_Problem statement_
Give back exactly the lines of the entries below from the line with "resolved. rewrite resolved_as." to the line with "exists row, entry.", inclusive, and only those.

_Dataset records_
(** C9, as amended. For each of the eight aria props that [dataAttributes]
    has no entry for: the attribute of that name on the rendered element is
    what the prop reads as, so a supplied value appears unchanged, and an
    omitted prop leaves the attribute undefined (an attribute React does not
    render). *)
Theorem aria_forwarded
        (props : gmap string value) (ref stylePropsForTextSize : value)
        (name : string) :
  JS.get props "as" ≠ VUndefined →
  JS.get props "size" ≠ VUndefined →
  JS.get props "variant" ≠ VUndefined →
  resolve_size (JS.get props "size") (JS.get props "variant")
  = Normal stylePropsForTextSize →
  name ∈ aria_names →
  dataAttributes_of props !! name = None →
  ∃ el,
    render props ref = Normal el
    ∧ (∀ v, props !! name = Some v → el_attributes el !! name = Some v)
    ∧ (props !! name = None → JS.get (el_attributes el) name = VUndefined).
Proof.
  intros Ha Hs Hv Hsty Hname Hda.
  eexists. split; [by apply Text_renders|]. simpl.
  assert (host_attributes cx ref props
            (useStyledSystem
               (VObj (mergedStyleProps stylePropsForTextSize
                                       (styleProps_of props)))) !! name
          = Some (JS.get props name)) as Hattr.
  { rewrite lookup_host_attributes_builtin by done.
    by apply lookup_builtin_aria. }
  split.
  - intros v Hv'. by rewrite Hattr, (get_own _ _ _ Hv').
  - intros Hv'. rewrite (get_own _ _ _ Hattr).
    apply get_missing; [done|].
    unfold aria_names in Hname.
    repeat (apply elem_of_cons in Hname as [->|Hname]; [decide_elem|]).
    by apply elem_of_nil in Hname.
Qed.

Lemma get_omitted (props : gmap string value) (k : string) (d : value) :
  props !! k = None → JS.inherited k = VUndefined →
  JS.or_default (JS.get props k) d = d.
Proof. intros H Hk. unfold JS.get. by rewrite H, Hk. Qed.

(** C8. The exported component renders with the props its defaults have
    completed: when the caller omits [as] the element is a [p]; when the
    caller omits [size] the size used is ['default']; when the caller omits
    [variant] the variant used is ['default'].  With all three omitted, over
    a theme whose table covers the variants and sizes, the render returns a
    [p] element styled by the table entry at [default][default]. *)
Theorem defaults_applied (props : gmap string value) (ref : value) :
  let resolved := resolve_default_props defaultProps props in
  render_public props ref
  = (do stylePropsForTextSize <-
        resolve_size (JS.get resolved "size") (JS.get resolved "variant");
     Normal (element_for resolved ref stylePropsForTextSize))
  ∧ (props !! "as" = None →
     JS.get resolved "as" = VStr "p"
     ∧ ∀ sty, el_type (element_for resolved ref sty) = VStr "p")
  ∧ (props !! "size" = None → JS.get resolved "size" = VStr "default")
  ∧ (props !! "variant" = None → JS.get resolved "variant" = VStr "default")
  ∧ (props !! "as" = None → props !! "size" = None →
     props !! "variant" = None →
     ∀ table, theme_table useTheme = Some table → table_covers table = true →
     ∃ row entry,
       table !! "default" = Some (VObj row)
       ∧ row !! "default" = Some entry
       ∧ render_public props ref = Normal (element_for resolved ref entry)
       ∧ el_type (element_for resolved ref entry) = VStr "p").
Proof.
  intros resolved.
  assert (props !! "as" = None → JS.get resolved "as" = VStr "p") as Has.
  { intros H. subst resolved. rewrite resolved_as. by apply get_omitted. }
  assert (props !! "size" = None → JS.get resolved "size" = VStr "default")
    as Hsize.
  { intros H. subst resolved. rewrite resolved_size. by apply get_omitted. }
  assert (props !! "variant" = None → JS.get resolved "variant" = VStr "default")
    as Hvariant.
  { intros H. subst resolved. rewrite resolved_variant. by apply get_omitted. }
  split_and!; [apply ForwardedRefText_defined| |done|done|].
  - intros H. split; [by apply Has|]. intros sty. simpl. by apply Has.
  - intros Ha Hs Hv table Htheme Hcov.
    destruct (table_covers_row table "default" Hcov) as (row & Hrow & Hsizes);
      [decide_elem|].
    destruct (Hsizes "default") as [entry Hentry]; [decide_elem|].
    pose proof (useTextSize_row _ _ _ "default" Htheme Hrow) as Hres.
    rewrite (get_own _ _ _ Hentry) in Hres.
    exists row, entry. split_and!; [done|done| |simpl; by apply Has].
    rewrite ForwardedRefText_defined. fold resolved.
    by rewrite (Hsize Hs), (Hvariant Hv), Hres.
Qed.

_Answer below_
  { intros H. subst resolved. rewrite resolved_as. by apply get_omitted. }
  assert (props !! "size" = None → JS.get resolved "size" = VStr "default")
    as Hsize.
  { intros H. subst resolved. rewrite resolved_size. by apply get_omitted. }
  assert (props !! "variant" = None → JS.get resolved "variant" = VStr "default")
    as Hvariant.
  { intros H. subst resolved. rewrite resolved_variant. by apply get_omitted. }
  split_and!; [apply ForwardedRefText_defined| |done|done|].
  - intros H. split; [by apply Has|]. intros sty. simpl. by apply Has.
  - intros Ha Hs Hv table Htheme Hcov.
    destruct (table_covers_row table "default" Hcov) as (row & Hrow & Hsizes);
      [decide_elem|].
    destruct (Hsizes "default") as [entry Hentry]; [decide_elem|].
    pose proof (useTextSize_row _ _ _ "default" Htheme Hrow) as Hres.
    rewrite (get_own _ _ _ Hentry) in Hres.
    exists row, entry. split_and!; [done|done| |simpl; by apply Has].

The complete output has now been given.